Thoughts on FIFO-ness

I’ve been doing a lot of experimenting with concurrent operations in haskell and in particular playing with and thinking about the design of concurrent FIFO queues. These structures are difficult to make both efficient and correct, due to the effects of contention on the parts of the structure tasked with coordinating reads and writes from multiple threads.

These are my thoughts so far on FIFO semantics.

FIFO? And how!

In the interesting paper “How FIFO is your concurrent FIFO queue?”(PDF). A Haas, et al. propose that an ideal FIFO queue has operations that are instantaneous (think of each write having an infinitely accurate timestamp, and each read taking the corresponding element in timestamp order). They then measure the degree to which real queues of various designs deviate from this platonic FIFO semantics in their message ordering, using a metric they call “element-fairness”. They experimentally measure element-fairness of both so-called “strict FIFO” as well as “relaxed FIFO” designs, in which elements are read in more or less the order they were written (some providing guarantees of degree of re-ordering, others not).

The first interesting observation they make is that no queue actually exhibits FIFO semantics by their metric; this is because of the realities of the way atomic memory operations like CAS may arbitrarily reorder a set of contentious writes.

The second interesting result is that the efficient-but-relaxed-FIFO queues which avoid contention by making fewer guarantees about message ordering often perform closer to ideal FIFO semantics (by their metric) than the “strict” but slower queues!

Observable FIFO Semantics

As an outsider, reading papers on FIFO queue designs I get the impression that what authors mean by “the usual FIFO semantics” is often ill-defined. Clearly they don’t mean the platonic zero-time semantics of the “How FIFO… " paper, since they can’t be called FIFO by that measure.

I suspect what makes a queue “strict FIFO” (by the paper’s categorization) might simply be

If write x returns at time T, then x will be read before the elements of any writes that have not yet started by time T.

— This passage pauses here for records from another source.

Lemma before_middle tp t l1 l2 : tp ∉ l1.*1 -> before tp (l1 ++ (tp, t) :: l2) = l1.
Proof.
  induction l1 as [|e l1 IH]; cbn; [by rewrite Z.eqb_refl|]. intros Ht.
  destruct (Z.eqb_spec e.1 tp); [set_solver|]. f_equal. apply IH. set_solver.
Qed.

Lemma before_notin tp l : tp ∉ l.*1 -> before tp l = l.
Proof.
  induction l as [|e l IH]; cbn; [done|]. intros Ht.
  destruct (Z.eqb_spec e.1 tp); [set_solver|]. f_equal. apply IH. set_solver.
Qed.

Lemma ordered_app_l l1 l2 : ordered (l1 ++ l2) -> ordered l1.
Proof.
  induction l1 as [|e l1 IH]; [intros _; constructor|]. cbn. intros [HO Ha]%ordered_cons.
  apply ordered_cons. split; [by apply IH|]. by apply list.Forall_app in Ha as [? _].
Qed.

(** What [do_setalarm] does to the queue before it sets the timer. *)
Lemma fetch_priv q l tp x kt who_e :
  repr q l -> theap q !! tp = Some x -> tmr_next kt = None ->
  exists q1 q2 l2 y, set_timer_at tp (fun _ => kt) q = Some q1 /\
    set_timer_at tp (fun x => x <| tmr_arg := who_e |> <| tmr_func := cause_alarm |>) q1 = Some q2 /\
    repr q2 l2 /\ clear_entry tp l2 = before tp l /\ theap q2 !! tp = Some y /\
    tmr_exp_time y = tmr_exp_time kt.
Proof.
  intros HR Hx Hk.
  assert (exists q1 l1, set_timer_at tp (fun _ => kt) q = Some q1 /\ repr q1 l1 /\
    clear_entry tp l1 = before tp l /\ theap q1 !! tp = Some kt) as (q1 & l1 & E1 & HR1 & Hb & Hx1).
  { destruct (decide (tp ∈ l.*1)) as [Hin|Hin].
    - apply list_elem_of_fmap_1 in Hin as ([tp' t] & E & Hin). cbn in E. subst tp'.
      apply list_elem_of_split in Hin as (l1 & l2 & ->).
      destruct (overwrite_truncates _ _ _ _ _ _ HR Hk) as (q1 & E1 & HR1 & Hx1).
      exists q1, (l1 ++ [(tp, tmr_exp_time kt)]). split_and!; [done..| |done].
      rewrite clear_entry_middle by apply HR1. rewrite app_nil_r, before_middle; [done|].
      pose proof (re_nodup _ _ HR) as Hn. rewrite fmap_app, fmap_cons in Hn.
      apply list.NoDup_app in Hn as (_ & Hd & _). intros H1. apply (Hd _ H1). left.
    - destruct (overwrite_unqueued _ _ _ _ kt HR Hin Hx) as (q1 & E1 & HR1 & Hx1).
      exists q1, l. rewrite clear_entry_notin, before_notin by done. done. }
  destruct (retime _ _ _ _ (fun x => x <| tmr_arg := who_e |> <| tmr_func := cause_alarm |>)
    HR1 Hx1) as (q2 & l2 & E2 & HR2 & _ & Hx2 & El); [done|].
  rewrite El in HR2 by done. exists q1, q2, l1. eexists. by split_and!.
Qed.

The idea is difficult to express, but is essentially that FIFO semantics is only observable by way of actions taken by a thread after returning from a write (think: thread A writes x, then tells B which writes y, where our program’s correctness depends on the queue returning y after x). Note that since a queue starts empty this is also sufficient to ensure writes don’t “jump ahead” of writes already in the queue.

Imagine an absurd queue whose write never returns; there’s very little one can say for certain about the “correct” FIFO ordering of writes in that case, especially when designing a program with a preempting scheduler that’s meant to be portable. Indeed the correctness criterion above is actually probably a lot stricter than many programs require; e.g. when there is no coordination between writers, an observably-FIFO queue need only ensure that no reader thread sees two messages from the same writer thread out of order (I think).

The platonic zero-time FIFO ordering criterion used in the paper is quite different from this observable, correctness-preserving FIFO criterion; I can imagine it being useful for people designing “realtime” software.

Update 04/15/2014:

What I’m trying to describe here is called linearizability, and is indeed a well-understood and common way of thinking about the semantics of concurrent data structures; somehow I missed or misunderstood the concept!

Conclusion

At a certain level of abstraction, correct observable FIFO semantics shouldn’t be hard to make efficient; after all, the moments during which we have contention (and horrible performance) are also the moments during which we don’t care about (or have no way of observing) correct ordering. In other words (although we have to be careful of the details) a thread-coordination scheme that breaks down (w/r/t element-fairness) under contention isn’t necessarily a problem. Compare-and-swap does just that, unfortunately it breaks down in a way that is slower rather than faster.